IMProv: A Resource for Cross-link-Driven Structure Modeling that Accommodates Protein Dynamics

Abstract

Proteomics methodology has expanded to include protein structural analysis, primarily through cross-linking mass spectrometry (XL-MS) and hydrogen-deuterium exchange mass spectrometry (HX-MS). However, while the structural proteomics community has effective tools for primary data analysis, there is a need for structure modeling pipelines that are accessible to the proteomics specialist. Integrative structural biology requires the aggregation of multiple distinct types of data to generate models that satisfy all inputs. Here, we describe IMProv, an app in the Mass Spec Studio that combines XL-MS data with other structural data, such as cryo-EM densities and crystallographic structures, for integrative structure modeling on high-performance computing platforms. The resource provides an easily deployed bundle that includes the open-source Integrative Modeling Platform program (IMP) and its dependencies. IMProv also provides functionality to adjust cross-link distance restraints according to the underlying dynamics of cross-linked sites, as characterized by HX-MS. A dynamics-driven conditioning of restraint values can improve structure modeling precision, as illustrated by an integrative structure of the five-membered Polycomb Repressive Complex 2. IMProv is extensible to additional types of data.
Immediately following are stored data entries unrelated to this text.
(** X16: a tree that fits in its root leaf refines a map.  For any
    [Insert] and [Remove] calls, fewer than [leaf_max_size] of them, on
    a fresh tree: all calls return; if the map they describe ([Insert]
    binds a key not bound yet and leaves a bound key alone, [Remove]
    unbinds) is empty, the tree is empty and holds no page; otherwise
    [GetValue(k)] returns, with any fuel and for every key, what the map
    holds, and the tree is a single leaf with strictly increasing keys. *)
Theorem small_tree_refines_map fuel L I cs :
  Z.of_nat (length cs) < L →
  ∃ t, run (S fuel) cs (BPlusTree L I) = Some (tt, t) ∧
       if decide (first_wins_map cs = ∅)
       then IsEmpty t = true ∧ pages_ t = ∅
       else (∀ fuel' k,
               GetValue fuel' k t = Some (first_wins_map cs !! k, t)) ∧
            ∃ p, pages_ t = {[ root_page_id_ t := p ]} ∧
                 IsLeafPage p = true ∧
                 StronglySorted Z.lt (array_ p).*1.
Proof.
  intros Hlen.
  set (St := λ (m : gmap Z Z) (t : Tree) (cnt : nat),
         (m = ∅ ∧ ∃ n, t = no_leaf L I n ∧ 1 ≤ n) ∨
         (∃ id a, t = one_leaf L I id a ∧ 1 ≤ id ∧ a ≠ [] ∧
                  StronglySorted Z.lt a.*1 ∧
                  (∀ k, find_key k a = m !! k) ∧
                  (length a ≤ cnt)%nat)).
  assert (∀ cs m t cnt,
            St m t cnt → Z.of_nat (cnt + length cs) < L →
            ∃ t', run (S fuel) cs t = Some (tt, t') ∧
                  St (foldl first_wins_call m cs) t' (cnt + length cs)%nat)
    as Hgen.
  { clear cs Hlen. induction cs as [|c cs IH]; intros m t cnt Hst Hl.
    - exists t. split; [done|]. simpl. rewrite Nat.add_0_r. done.
    - cbn [run foldl length] in *.
      assert (∃ t1, call (S fuel) c t = Some (tt, t1) ∧
                    St (first_wins_call m c) t1 (S cnt)) as (t1 & Hc & Hst1).
      { destruct Hst as [(Hm & n & Ht & Hn)|(id & a & Ht & Hid1 & Ha & Hs & Hf & Hla)];
          subst t.
        - subst m. destruct c as [key value|key]; cbn [call first_wins_call].
          + unfold bind. rewrite Insert_no_leaf. eexists. split; [done|].
            right. exists n, [(key, value)].
            rewrite lookup_empty.
            split; [done|]. split; [done|]. split; [done|].
            split; [repeat constructor|]. split; [|simpl; lia].
            intros k. simpl. destruct (Z.eqb_spec key k) as [->|?].
            * by rewrite lookup_insert_eq.
            * by rewrite lookup_insert_ne, lookup_empty.
          + rewrite Remove_no_leaf. eexists. split; [done|].
            left. split; [apply delete_empty|eauto].
        - assert (id ≠ INVALID_PAGE_ID) as Hid by (unfold INVALID_PAGE_ID; lia).
          destruct c as [key value|key]; cbn [call first_wins_call].
          + unfold bind. rewrite Insert_one_leaf by (done || lia).
            rewrite <-Hf.
            destruct (find_key key a) as [v|] eqn:Ek.
            * eexists. split; [done|]. right. exists id, a.
              repeat (split; [done|]). lia.
            * eexists. split; [done|]. right.
              exists id, (insert_sorted key value a).
              split; [done|]. split; [done|]. split.
              { intros E. apply (f_equal length) in E.
                by rewrite length_insert_sorted in E. }
              split.
              { apply insert_sorted_sorted; [by apply find_key_None_keys|done]. }
              split; [|rewrite length_insert_sorted; lia].
              intros k. rewrite find_key_insert_sorted by done.
              destruct (Z.eqb_spec key k) as [->|?].
              -- by rewrite lookup_insert_eq.
              -- by rewrite lookup_insert_ne, Hf.
          + rewrite Remove_one_leaf by done. eexists. split; [done|].
            pose proof (λ k, find_key_remove k key a) as Hrem.
            pose proof (filter_keys_sorted (λ kv : Z * Z, kv.1 ≠ key) a Hs) as Hs'.
            pose proof (length_filter (λ kv : Z * Z, kv.1 ≠ key) a) as Hle.
            assert (∀ k, find_key k (filter (λ kv : Z * Z, kv.1 ≠ key) a)
                         = delete key m !! k) as Hf'.
            { intros k. rewrite Hrem.
              destruct (Z.eqb_spec key k) as [->|?].
              - by rewrite lookup_delete_eq.
              - by rewrite lookup_delete_ne, Hf. }
            destruct (filter (λ kv : Z * Z, kv.1 ≠ key) a) as [|kv a'] eqn:Ef.
            * rewrite decide_False by done. left. split.
              -- apply map_eq. intros k. by rewrite <-Hf', lookup_empty.
              -- exists (id + 1). split; [done|lia].
            * right. exists id, (kv :: a'). repeat (split; [done|]). lia. }
      destruct (IH _ _ _ Hst1) as (t' & Hrun & Hst'); [lia|].
      exists t'. unfold bind. rewrite Hc.
      split; [done|]. by rewrite <-Nat.add_succ_comm. }
  destruct (Hgen cs ∅ (BPlusTree L I) 0%nat) as (t & Hrun & Hst).
  { left. split; [done|]. exists 1. by split. }
  { simpl. lia. }
  exists t. split; [done|]. fold (first_wins_map cs) in Hst.
  destruct Hst as [(Hm & n & Ht & Hn)|(id & a & Ht & Hid1 & Ha & Hs & Hf & _)];
    subst t.
  - by rewrite decide_True.
  - assert (id ≠ INVALID_PAGE_ID) as Hid by (unfold INVALID_PAGE_ID; lia).
    rewrite decide_False.
    + split.
      * intros fuel' k. by rewrite GetValue_one_leaf, Hf.
      * eexists. split; [done|]. by split.
    + intros Hm. apply Ha, find_key_all_None. intros k.
      by rewrite Hf, Hm, lookup_empty.
Qed.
Keywords: Polycomb Repressive Complex 2; crosslinking; cryo-electron microscopy; hydrogen-deuterium exchange; integrative modeling; structural mass spectrometry.

Graphical abstract

Fig. 1

IMProv, a workflow for integrative structural modeling in the Mass Spec Studio. A graphical user interface enables the configuration of integrative modeling routines based on IMP (26). IMProv works in concert with MS data analysis apps in the Studio to receive XL and HX datasets that are properly configured for use within IMP, with an option for footprinting data as well. These datasets are combined with structures from the Protein DataBank (PDB), available cryo-EM density maps (EMD), and sequence information as needed. A deployment bundle including IMP and its dependencies is exported, which can be executed on a high-performance computing cluster for integrative modeling of the protein system.

Fig. 2

Mapping XL-MS and HX-MS data onto PRC2.A, circos plot showing the aggregate of unique DSS and BS³ cross-linking sites, with stability zones marked on the inner ring according to the HX-MS data. B, unique cross-links displayed on the hybrid high-resolution PRC2 structure; green linkages are ≤35 Å, orange are ≥35 Å. Only cross-links that correspond to resolved structure are shown (approximately one-third of total XLs). C, box plot of cross-link distances grouped by stability class, as shown in (A). Bars indicate quartiles, whiskers indicate 1.5 × IQR (interquartile range).

Fig. 3

HX-MS heat maps. Data mapped onto the sequences of all five core PRC2 proteins, displaying 90% sequence coverage.

Fig. 4

Concept of conditioning of XL-MS distance restraints with HX-MS structural stability measurements.A, a protein complex is analyzed by both HX-MS and XL-MS methods. Both datasets are imported into the IMProv module of the Mass Spec Studio where cross-links are partitioned according to structural dynamics. A three-tiered example is shown. Red-violet-blue color scheme indicates stable, semistable, or unstable structural classes, respectively. Each class informs a scoring function based on a modified distance restraint, in this example presented as the ambiguity of a cross-linked site in space. B, altered distance restraint function based on the slope (left) and offset (right) methods. The slope method is related to the HX stability class

Fig. 5

Classification of cross-links with HX protection factors. Screenshot of IMProv where the user selects protection factor cutoff values for downstream stability classification of cross-linked sites, guided by a graphical display of the composite protection factor values spanning the given sites.

Fig. 6

Comparison of IMP models with benchmark structure. Distribution of ensemble structure RMSDs for the main (i.e., largest) cluster compared with the high-resolution benchmark structure of PRC2 (∼2/3rds of sequence). Black bars indicate medians.

Fig. 7

Integrative modeling of PRC2.A, bead and density model of full-length PRC2, from the O-4 modelling trial. Subunits coloring: EZH2 in green, EED in red, RBAP48 in violet, SUZ12 in orange, AEBP2 in dark cyan. B, density of AEBP2_209–503 from the O4 modeling trial overlaid on the high-resolution structure of PRC2 (PDB 6c23), colored as above, except with AEBP2_440–503 in blue. Domain labels for EZH2 provided.